2014 — 20 June: Friday

One occasionally ponders the evolutionary 'purpose'1 served by developing an allergy to airborne floral reproductive proteins. I mean, there my many-times-great uncle Ug would have been on his way back to our family's cave with supper, scratching his itchy fur coat while cowering behind a brightly-flowering bush trying to dodge the attentions of a sabre-tooth tiger when (a) his streaming eyes stop him seeing the thing, and (b) his streaming nose dashes off a quick series of sneezes giving plentiful audible evidence of his location.

Bang goes supper. Rinse and repeat, and I end up not being here because a distant ancestor starved to death instead of inventing anti-histamines. How do I make it into the 21st century through that scenario? Yet here I sit, with my steaming cuppa. Odd.

Meanwhile, President Obama is sending 300 "military advisors" to Iraq. Has that sort of thing ever ended well?

Having read...

... in Len's latest issue of "Custom PC" magazine about the various pixel-scaling improvements carried out "under the covers" in the latest Win8.1 Update 1 to prepare for the arrival of 4K screens I actually tried (for the first time ever) applying an overall scaling factor to the size of my desktop icons and text. I needn't have bothered, as I simply ended up reverting to their default "smallest" setting even on the newly-expanded screen real estate. There's not much point in filling a larger screen with larger icons than needed. One advantage of myopia, I suppose.

What I hadn't realised — and what I don't understand (and certainly can't be bothered2 to research) — is that raising the scaling factor lowers the pixel count (for example, down to 2048 from 2560) of the whole screen rather than "simply" increasing the actual size of each icon on a screen of unchanged pixel count. No wonder things went blurry. If this constitutes an improvement, I'd hate to see what a degradation looks like.

Speaking of degradation...

... I can't help noticing that the cars that tend to go roaring past my house these days (driven, I assume, by many of my neighbours — most of whom now vary from somewhat, to far, younger than me and are deemed by our guvmint to be still "economically active") are far larger, and newer, than my little Toyota flivver. Oh well; never mind.
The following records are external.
Definition writeDescriptorShortEvent (d : option DescriptorShortEvent)
  : Wr Sink (option error) :=
  wderef d (fun d =>
    wslice3 (SE_Language d);;;
    wbyte (u8 (len (SE_EventName d)));;;
    wslice (SE_EventName d);;;
    wbyte (u8 (len (SE_Text d)));;;
    wslice (SE_Text d);;;
    werr).

Definition writeDescriptorStreamIdentifier (d : option DescriptorStreamIdentifier)
  : Wr Sink (option error) :=
  wderef d (fun d => wbyte (SI_ComponentTag d);;; werr).

Definition writeDescriptorSubtitling (d : option DescriptorSubtitling)
  : Wr Sink (option error) :=
  wderef d (fun d =>
    wfor (Sub_Items d) (fun item =>
      wslice3 (SubI_Language item);;;
      wbyte (SubI_Type item);;;
      wbits (SubI_CompositionPageID item) 16;;;
      wbits (SubI_AncillaryPageID item) 16);;;
    werr).

Definition writeDescriptorTeletext (d : option DescriptorTeletext) : Wr Sink (option error) :=
  wderef d (fun d =>
    wfor (TT_Items d) (fun item =>
      wslice3 (TI_Language item);;;
      wbits (TI_Type item) 5;;;
      wbits (TI_Magazine item) 3;;;
      wbits (TI_Page item / 10) 4;;;
      wbits (TI_Page item mod 10) 4);;;
    werr).

Definition writeDescriptorVBIData (d : option DescriptorVBIData) : Wr Sink (option error) :=
  wderef d (fun d =>
    wfor (VBI_Services d) (fun item =>
      wbyte (VBIS_DataServiceID item);;;
      if knownVBIDataServiceID (VBIS_DataServiceID item) then
        wbyte (u8 (len (VBIS_Descriptors item)));;;
        wfor (VBIS_Descriptors item) (fun desc =>
          wbits 255 2;;;
          wbit (VBID_FieldParity desc);;;
          wbits (VBID_LineOffset desc) 5)
      else
        wbyte 1;;;
        wbyte 255);;;
    werr).

Definition writeDescriptorUnknown (d : option DescriptorUnknown) : Wr Sink (option error) :=
  wderef d (fun d => wslice (Unk_Content d);;; werr).

(** The dispatch at the end of [writeDescriptor]. *)
Definition writeDescriptorData (d : Descriptor) : Wr Sink (option error) :=
  let tag := D_Tag d in
  if isUserDefinedTag tag then writeDescriptorUserDefined (D_UserDefined d)
  else if tag =? DescriptorTagAC3 then writeDescriptorAC3 (D_AC3 d)
  else if tag =? DescriptorTagAVCVideo then writeDescriptorAVCVideo (D_AVCVideo d)
  else if tag =? DescriptorTagComponent then writeDescriptorComponent (D_Component d)
  else if tag =? DescriptorTagContent then writeDescriptorContent (D_Content d)
  else if tag =? DescriptorTagDataStreamAlignment
  then writeDescriptorDataStreamAlignment (D_DataStreamAlignment d)
  else if tag =? DescriptorTagEnhancedAC3 then writeDescriptorEnhancedAC3 (D_EnhancedAC3 d)
  else if tag =? DescriptorTagExtendedEvent
  then writeDescriptorExtendedEvent (D_ExtendedEvent d)
  else if tag =? DescriptorTagExtension then writeDescriptorExtension (D_Extension d)
  else if tag =? DescriptorTagISO639LanguageAndAudioType
  then writeDescriptorISO639LanguageAndAudioType (D_ISO639LanguageAndAudioType d)
  else if tag =? DescriptorTagLocalTimeOffset
  then writeDescriptorLocalTimeOffset (D_LocalTimeOffset d)
  else if tag =? DescriptorTagMaximumBitrate
  then writeDescriptorMaximumBitrate (D_MaximumBitrate d)
  else if tag =? DescriptorTagNetworkName then writeDescriptorNetworkName (D_NetworkName d)
  else if tag =? DescriptorTagParentalRating
  then writeDescriptorParentalRating (D_ParentalRating d)
  else if tag =? DescriptorTagPrivateDataIndicator
  then writeDescriptorPrivateDataIndicator (D_PrivateDataIndicator d)
  else if tag =? DescriptorTagPrivateDataSpecifier
  then writeDescriptorPrivateDataSpecifier (D_PrivateDataSpecifier d)
  else if tag =? DescriptorTagRegistration
  then writeDescriptorRegistration (D_Registration d)
  else if tag =? DescriptorTagService then writeDescriptorService (D_Service d)
  else if tag =? DescriptorTagShortEvent then writeDescriptorShortEvent (D_ShortEvent d)
  else if tag =? DescriptorTagStreamIdentifier
  then writeDescriptorStreamIdentifier (D_StreamIdentifier d)
  else if tag =? DescriptorTagSubtitling then writeDescriptorSubtitling (D_Subtitling d)
  else if tag =? DescriptorTagTeletext then writeDescriptorTeletext (D_Teletext d)
  else if tag =? DescriptorTagVBIData then writeDescriptorVBIData (D_VBIData d)
  else if tag =? DescriptorTagVBITeletext then writeDescriptorTeletext (D_VBITeletext d)
  else writeDescriptorUnknown (D_Unknown d).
The lady from the Indian subcontinent who just rang me to (try to) tell me all about "an accident report that someone from this address has submitted" got fairly terse shrift but at least I was thus prompted to glance at a clock and realise that it's way past time for lunch.

I bought...

... my first two volumes of Reed Waller and Kate Worley's wonderful saga of "Omaha — the cat dancer" ...

Omaha the cat dancer

... on 25 October 1989 while on one of the first of many "half term" trips I took Peter on to various London bookshops and computer games shops (I got the books [13, on this occasion, including my first by Clifford Harper, whose elegant ink sketches went on to be used by the Grauniad as headings to their "Country Diary" columns]...

Bookshop haul

... and he got the games, though he did move fairly quickly on to a higher ratio of books on subsequent trips). Christa was in hospital at the time, and I was distracting both me and him in one smart move (as it were). I mention this just to set in context the following snippet from the Introduction (by Waller) to Volume 1 when it was finally published:

With some trepidation, I took the first few chapters to local printers. One blanched when he saw the material.
   "I don't know if I can do this," he said grimly.
   "What is it, all the sex?"
   "No," he answered, "all the black."

Date: 1987


I've generally found printers to be extremely helpful over the years.

Thanks, Mr Postie...

... for sorting out a chunk of viewing for the weekend. Though, to stop the plot twists from damaging my head, I shall precede it by a repeat viewing of last week's delivery of Season #1:

HoC Season 2 BDs

Right! Time to nip over for a cuppa and a Friday afternoon biccie with Roger & Eileen. TTFN.

[Quite longish pause]

As I head for bed, I can report that pollen levels appear to have fallen a long way, thank goodness. And I'm four episodes into my re-examination of HoC Season #1. Great stuff.

  

Footnotes

1  Now there's a word that looks odd.
2  Actually, there's an informative discussion here. I am left, as ever, no wiser but considerably better-informed.